TASK DETAILS
Look over the entries that follow. Report how many lines contain "args", with nothing else.

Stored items
____

(** * CloudStack modules: resource resolution, diffing, job polling, tags

    A shallow embedding of the shared [AnsibleCloudStack] base class and of
    the account, cluster, NIC and instance facts modules built on it
    ([cs_account.py], [cs_cluster.py], [cs_nic.py], [cs_facts.py]).  Python
    values are embedded as a small
    JSON-like universe, instance attributes as a finite map from attribute
    names to values, and every method as a function in a state-and-error
    monad whose state records the calls made to the remote API. *)

From Stdlib Require Import ZArith String Ascii List Bool Lia PrimFloat SpecFloat FloatOps.
From Stdlib Require Import DecimalString.
From stdpp Require Import base option list gmap strings.

Local Set Warnings "-register-all".
Local Open Scope string_scope.
Local Open Scope Z_scope.

(** ** Python values *)

Module Py.

(** The values the modules handle: module parameters parsed from YAML and
    responses decoded from JSON.  Byte strings and unicode strings are not
    told apart; dictionaries have string keys and keep their entries in a
    list (first entry wins on lookup). *)
Inductive value : Type :=
  | VNone
  | VBool (b : bool)
  | VInt (n : Z)
  | VLong (n : Z)
  | VFloat (x : float)
  | VComplex (re im : float)
  | VStr (s : string)
  | VList (l : list value)
  | VDict (d : list (string * value)).

Definition dict := list (string * value).

(** Python exceptions that the modelled code can raise. *)
Inductive exn : Type :=
  | KeyError (k : value)
  | IndexError
  | TypeError
  | AttributeError
  | ValueError
  | CloudStackException (msg : string).

(** Result of running a piece of code: a value, [module.fail_json] (which
    exits the process) with its message template and arguments, an uncaught
    exception, or a polling loop that is still running when the fuel given
    to it is used up. *)
Inductive outcome (A : Type) : Type :=
  | Ok (a : A)
  | Failed (msg : string) (args : list value)
  | Raised (e : exn)
  | OutOfFuel.

Arguments Ok {A} a.
Arguments Failed {A} msg args.
Arguments Raised {A} e.
Arguments OutOfFuel {A}.

Definition obind {A B} (o : outcome A) (f : A -> outcome B) : outcome B :=
  match o with
  | Ok a => f a
  | Failed m l => Failed m l
  | Raised e => Raised e
  | OutOfFuel => OutOfFuel
  end.

(** *** Dictionaries *)

Fixpoint dict_get (k : string) (d : dict) : option value :=
  match d with
  | [] => None
  | (k', v) :: d' => if String.eqb k k' then Some v else dict_get k d'
  end.

Definition has_key (k : string) (d : dict) : bool :=
  match dict_get k d with Some _ => true | None => false end.

(** [d[k] = v]: replaces the entry in place, or adds one. *)
Fixpoint dict_set (k : string) (v : value) (d : dict) : dict :=
  match d with
  | [] => [(k, v)]
  | (k', v') :: d' =>
      if String.eqb k k' then (k, v) :: d' else (k', v') :: dict_set k v d'
  end.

____

RESPONSE TO THE TASK
2